Norfolk Police Department reportedly received a tip that the teenager had a miscarriage in April 2022, which the teenager also said in a police interview. After conducting interviews and reviewing the teen’s medical records, the police department obtained a search warrant to acquire Facebook messenger messages between the teen and her mother regarding the teen’s pregnancy. Subsequently, on June 15, 2022, the Norfolk Police Investigation Unit filed a Affidavit in Support of a Search Warrant to obtain electronic devices, medicines and other goods under the control of mother and daughter. Attached to this affidavit are messages provided by Facebook, which allegedly indicate that the mother taught her daughter how to take medication to induce an abortion at home. The Facebook posts, along with the teenager’s medical records and interviews, were used as evidence to build a case against the mother and then charge the mother with criminal abortion charges after the Dobbs ruling was released.

The girl was charged as an adult with moving, concealing or abandoning a body, concealing the death of another person and making a false statement. The mother was charged with the same charges as her daughter, in addition to having performed, caused or attempted to perform or cause an abortion beyond 20 weeks and to have performed an abortion when she was not was not a licensed physician in violation of Nebraska law. These latest criminal abortion charges were added against the mother after the Facebook messenger messages were obtained pursuant to the search warrant, and after Dobbs was decided and the Nebraska law went into effect. . A 22-year-old adult male was also charged with assisting in the elimination of a fetus. He did not contest a misdemeanor and will be sentenced later in August.

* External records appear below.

(* ===== verification/FsBlocks.v ===== *)
(** * Blocks: the bitmap allocator (fs.c)

    [balloc] takes the first block whose bit in the bitmap is clear, [bfree]
    clears a bit.  The lemmas run the operations of fs.c on any store that
    satisfies [StoreLaws]; [room] counts the buffers that may still be used. *)
From S2P Require Import Prelude Mmu Spinlock Strings Bytes BlockCache Store Fs.

(** ** Buffers in use *)

Section Room.
Context {H : Type}.
Implicit Types (Hd : gmap Z (H * bool)) (L : gset Z).

Definition room (Hd : gmap Z (H * bool)) (L : gset Z) (n : nat) : Prop :=
  (size (dom Hd ∪ L) + n <= NBUF)%nat.

Lemma room_le Hd L n m : room Hd L n -> (m <= n)%nat -> room Hd L m.
Proof. unfold room. lia. Qed.

Lemma room_lt Hd L n : room Hd L (S n) -> (size (dom Hd ∪ L) < NBUF)%nat.
Proof. unfold room. lia. Qed.

Lemma size_add (x : Z) (X : gset Z) : (size ({[x]} ∪ X) <= S (size X))%nat.
Proof.
  rewrite size_union_alt, size_singleton. pose proof (subseteq_size (X ∖ {[x]}) X ltac:(set_solver)). lia.
Qed.

Lemma room_hold Hd L n b e : room Hd L (S n) -> room (<[b := e]> Hd) L n.
Proof.
  unfold room. intros Hr. rewrite dom_insert_L. pose proof (size_add b (dom Hd ∪ L)).
  replace ({[b]} ∪ dom Hd ∪ L) with ({[b]} ∪ (dom Hd ∪ L)) by set_solver. lia.
Qed.

Lemma room_log Hd L n b : room Hd L (S n) -> room Hd ({[b]} ∪ L) n.
Proof.
  unfold room. intros Hr. pose proof (size_add b (dom Hd ∪ L)).
  replace (dom Hd ∪ ({[b]} ∪ L)) with ({[b]} ∪ (dom Hd ∪ L)) by set_solver. lia.
Qed.

Lemma room_logged Hd L n b : b ∈ L -> room Hd L n -> room Hd ({[b]} ∪ L) n.
Proof. intros Hb. by replace ({[b]} ∪ L) with L by set_solver. Qed.
End Room.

This action in Nebraska is significant because it is one of the first examples of criminal enforcement of anti-abortion law after the Dobbs decision. This indictment demonstrates the types of evidence prosecutors will rely on when bringing criminal charges against individuals for actions related to now-illegal abortions, and how aiding and abetting laws can be extended to the individuals involved. in such activities. Although Nebraska targeted people who helped terminate the teen’s pregnancy in this case, it’s important to consider how future cases might use similar forms of evidence to sue medical providers and healthcare entities, among others.

*Kyla Portnoy, 2022 Summer Partner (not admitted to the practice of law) in the firm’s New York office, contributed to the preparation of this post.